[governance] IGF Review Question 6 start
Ginger Paque
gpaque at gmail.com
Fri Jul 10 18:15:23 EDT 2009
Thanks, Silvia!
I have added Silvia's proposed text below. Please comment, add,
suggest... opine, on this or any other question, as soon as possible.
Best, Ginger
"6. If the continuation of the Forum is recommended, what improvements
would you suggest in terms of its working methods, functioning and
processes?"
Since the value and effectiveness of the IGF are obvious, with
near-unanimous response that it should continue, we believe that the
review should focus on addressing the issue of more inclusive
participation. More importantly, the energy not needed in a review of
the current process could be spent in the search for ways to foster more
active inclusion of rarely heard and developing country voices through,
but not limited to, remote participation.

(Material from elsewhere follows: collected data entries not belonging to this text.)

(** C3. On the fallback path the caller's list afterwards is the old list
    followed by the stripped user message with role "user" and the reply
    with role "assistant".  The reply is the one the endpoint returns; when
    it cannot be encoded as UTF-8 the endpoint raises, and the two entries
    are stored all the same. *)
Theorem chat_fallback_appends_pair (env : Env) (req : ChatRequest) (st : State) :
  tool_pattern (case_table env) (strip (message req)) = false ->
  ∃ reply,
    fst (chat env req st)
    = (if utf8_encodable reply
       then Ok [(str "reply", reply)]
       else Raise UnicodeEncodeError)
    ∧ user_memory (snd (chat env req st)) !! user_id req
      = Some (stored st (user_id req)
              ++ [{| entry_role := str "user"; entry_content := strip (message req) |};
                  {| entry_role := str "assistant"; entry_content := reply |}]).
Proof.
  intros H. rewrite (chat_fallback_run env req st H). simpl.
  eexists. split; [reflexivity|]. apply lookup_insert_eq.
Qed.

Lemma chat_fallback_appends_pair_witness :
  ∃ reply,
    fst (chat env_up (req_of "u" " hello ") st0)
    = (if utf8_encodable reply
       then Ok [(str "reply", reply)]
       else Raise UnicodeEncodeError)
    ∧ user_memory (snd (chat env_up (req_of "u" " hello ") st0)) !! str "u"
      = Some (stored st0 (str "u")
              ++ [{| entry_role := str "user"; entry_content := strip (str " hello ") |};
                  {| entry_role := str "assistant"; entry_content := reply |}]).
Proof.
  apply (chat_fallback_appends_pair env_up (req_of "u" " hello ") st0).
  reflexivity.
Defined.

Example chat_fallback_surrogate_reply :
  fst (chat env_surrogate (req_of "u" "hello") st0) = Raise UnicodeEncodeError
  ∧ stored (snd (chat env_surrogate (req_of "u" "hello") st0)) (str "u")
    = [user_entry (str "hello"); assistant_entry [55296%N]].
Proof. split; reflexivity. Qed.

And here we include for example, Indigenous peoples worldwide, people
with disabilities, rural people and particularly those who are the
poorest of the poor and often landless or migrants, those concerned with
promoting peer to peer and open access governance structures built on an
electronic platform, those looking to alternative modes of Internet
governance as ways of responding to specific localized opportunities and
limitations, and those working as practitioners and activists in
implementing the Internet as a primary resource in support of broad
based economic and social development.
This requires a willingness to consider the inherent limitations of
structures and processes that may have seemed natural or inevitable in
2005, in the wake of a somewhat traditional intergovernmental summit.

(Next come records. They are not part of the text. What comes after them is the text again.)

(** [obj[key]]: the own entry, else a foreign member of that name, else
    [undefined]. *)
Definition getMember (obj : gmap string Z) (key : string) : Member :=
  match obj !! key with
  | Some value => Count value
  | None => if bool_decide (key ∈ foreignMembers) then Foreign else Undefined
  end.

(** [(obj[key] || 0)] as an operand of [-]: [undefined] and 0 give 0, a
    count gives itself, a foreign member is truthy and converts to NaN. *)
Definition memberOr0 (m : Member) : Number :=
  match m with
  | Undefined => Finite 0
  | Count value => Finite value
  | Foreign => NaN
  end.

(** ** The unread-counter store *)

Module EVENTS.
Definition UNREAD_COUNT_UPDATED : string := "talk:unread:updated".
End EVENTS.

(** Payload of the [talk:unread:updated] event. *)
Module UnreadCountEvent.
Record t : Type := mk {
  unreadMessages : Number;
  unreadMentions : Number;
  unreadMentionDirect : Number;
}.
End UnreadCountEvent.

(** One [emit(name, payload)] call on the event bus. *)
Record BusEvent : Type := Emitted {
  eventName : string;
  eventPayload : UnreadCountEvent.t;
}.

(** Payload of the mutations and actions: a token and three optional counts. *)
Module Payload.
Record t : Type := mk {
  token : string;
  unreadMessages : option Z;
  unreadMentions : option Z;
  unreadMentionDirect : option Z;
}.
End Payload.

(** An entry of the root getter [conversationsList]. *)
Module Conversation.
Record t : Type := mk {
  token : string;
  unreadMessages : option Z;
  unreadMention : option Z;
  unreadMentionDirect : option Z;
}.
End Conversation.

Record State : Type := mkState {
  totalUnreadMessages : Number;
  totalUnreadMentions : Number;
  totalUnreadMentionDirect : Number;
  unreadMessagesMap : gmap string Z;
  unreadMentionsMap : gmap string Z;
  unreadMentionDirectMap : gmap string Z;
}.

(** [const state = { ... }] *)
Definition state : State :=
  {| totalUnreadMessages := 0;
     totalUnreadMentions := 0;
     totalUnreadMentionDirect := 0;
     unreadMessagesMap := ∅;
     unreadMentionsMap := ∅;
     unreadMentionDirectMap := ∅ |}.

Module getters.
Definition getTotalUnreadMessages (st : State) : Number := totalUnreadMessages st.
Definition getTotalUnreadMentions (st : State) : Number := totalUnreadMentions st.
Definition getTotalUnreadMentionDirect (st : State) : Number :=
  totalUnreadMentionDirect st.
End getters.

(** The event emitted "with current totals" by a mutation on state [st]. *)
Definition emitTotals (st : State) : BusEvent :=
  Emitted EVENTS.UNREAD_COUNT_UPDATED
    (UnreadCountEvent.mk (totalUnreadMessages st)
                         (totalUnreadMentions st)
                         (totalUnreadMentionDirect st)).

(** A mutation or action returns the new state and the events it emitted. *)
Definition Effect : Type := (State * list BusEvent)%type.

Module mutations.

Definition UPDATE_CONVERSATION_COUNTS (st : State) (p : Payload.t) : Effect :=
  let token := Payload.token p in
  (* Calculate differences *)
  let messageDiff :=
    Number.sub (or0 (Payload.unreadMessages p))
               (memberOr0 (getMember (unreadMessagesMap st) token)) in
  let mentionsDiff :=
    Number.sub (or0 (Payload.unreadMentions p))
               (memberOr0 (getMember (unreadMentionsMap st) token)) in
  let mentionDirectDiff :=
    Number.sub (or0 (Payload.unreadMentionDirect p))
               (memberOr0 (getMember (unreadMentionDirectMap st) token)) in
  (* Update maps, then totals *)
  let st' :=
    {| unreadMessagesMap :=
         <[token := or0 (Payload.unreadMessages p)]> (unreadMessagesMap st);
       unreadMentionsMap :=
         <[token := or0 (Payload.unreadMentions p)]> (unreadMentionsMap st);
       unreadMentionDirectMap :=
         <[token := or0 (Payload.unreadMentionDirect p)]>
           (unreadMentionDirectMap st);
       totalUnreadMessages := Number.add (totalUnreadMessages st) messageDiff;
       totalUnreadMentions := Number.add (totalUnreadMentions st) mentionsDiff;
       totalUnreadMentionDirect :=
         Number.add (totalUnreadMentionDirect st) mentionDirectDiff |} in
  (* Emit event with current totals *)
  (st', [emitTotals st']).

Definition REMOVE_CONVERSATION (st : State) (token : string) : Effect :=
  let st' :=
    {| (* Subtract the conversation's counts from totals *)
       totalUnreadMessages :=
         Number.sub (totalUnreadMessages st)
                    (memberOr0 (getMember (unreadMessagesMap st) token));
       totalUnreadMentions :=
         Number.sub (totalUnreadMentions st)
                    (memberOr0 (getMember (unreadMentionsMap st) token));
       totalUnreadMentionDirect :=
         Number.sub (totalUnreadMentionDirect st)
                    (memberOr0 (getMember (unreadMentionDirectMap st) token));
       (* Remove from maps *)
       unreadMessagesMap := delete token (unreadMessagesMap st);
       unreadMentionsMap := delete token (unreadMentionsMap st);
       unreadMentionDirectMap := delete token (unreadMentionDirectMap st) |} in
  (* Emit event with current totals *)
  (st', [emitTotals st']).

Definition RESET_ALL_COUNTERS (st : State) : Effect :=
  ({| totalUnreadMessages := 0;
      totalUnreadMentions := 0;
      totalUnreadMentionDirect := 0;
      unreadMessagesMap := ∅;
      unreadMentionsMap := ∅;
      unreadMentionDirectMap := ∅ |}, []).

End mutations.

(** Sequencing of two effects: the second runs on the state left by the
    first, and the emitted events are concatenated in order. *)
Definition andThen (e : Effect) (k : State → Effect) : Effect :=
  let '(st1, evs1) := e in
  let '(st2, evs2) := k st1 in
  (st2, evs1 ++ evs2).

Module actions.

Definition updateConversationCounts (st : State) (p : Payload.t) : Effect :=
  mutations.UPDATE_CONVERSATION_COUNTS st p.

Definition removeConversation (st : State) (token : string) : Effect :=
  mutations.REMOVE_CONVERSATION st token.

(** [conversations.forEach(conversation => dispatch(...))] *)
Fixpoint forEachConversation (st : State) (cs : list Conversation.t) : Effect :=
  match cs with
  | [] => (st, [])
  | conversation :: rest =>
      andThen
        (updateConversationCounts st
           (Payload.mk (Conversation.token conversation)
              (Some (or0 (Conversation.unreadMessages conversation)))
              (Some (or0 (Conversation.unreadMention conversation)))
              (Some (or0 (Conversation.unreadMentionDirect conversation)))))
        (λ st1, forEachConversation st1 rest)
  end.

(** [conversationsList] is the root getter read by the action; [None] is a
    missing ([undefined]) list.  The trailing [console.debug] has no effect
    on the store or the bus. *)
Definition recalculateTotalUnreadCounters
    (st : State) (conversationsList : option (list Conversation.t)) : Effect :=
  let conversations := conversationsList in
  (* Reset all counters *)
  andThen (mutations.RESET_ALL_COUNTERS st) (λ st1,
    match conversations with
    | None => (st1, [])
    | Some [] => (st1, [])
    | Some cs => forEachConversation st1 cs
    end).

End actions.

(** ** The guest-name store *)

(** Localization: [t('spreed', 'Guest')], the localized default guest name. *)
Class L10n : Type := { defaultGuestName : string }.

(** The untranslated locale, the one the test suite runs in. *)
Definition l10n_untranslated : L10n := {| defaultGuestName := "Guest" |}.

(** The [actor] argument of [addGuestName]. *)
Record Actor : Type := mkActor {
  token : string;
  actorId : string;
  actorDisplayName : string;
}.

(** Error payload of a rejected remote call (an OCS error response). *)
Record OCSError : Type := mkOCSError { status : Z }.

For example, it may not be most inclusive and appropriate for the
"forum" of the Internet Governance Forum to be conceived as an isolated
face-to-face meeting held in a far-flung city. Rather, perhaps the IGF
should take a leaf out of the book of other Internet governance
institutions such as the IETF and ICANN, in which most work and
engagement takes place between meetings in online and regional fora, and
for which global face-to-face meetings are more of a capstone for the
work done elsewhere.
Similarly, we must no longer avoid considering the need for new
structures and processes for the IGF that would allow it to produce more
tangible outputs through a process of reasoned deliberation. In the
past various such innovations have been considered - including speed
dialogues, moderated debates, and roundtable discussions - but always
the MAG has demurred from going through with these reforms due to the
reticence of some stakeholder representatives. Although it may be
palatable to all - change never is - the IGC contends that the IGF as a
whole will suffer in the long term it it does not prove its value to the
international community by adopting mechanisms for the production of
non-binding statements on Internet public policy issues.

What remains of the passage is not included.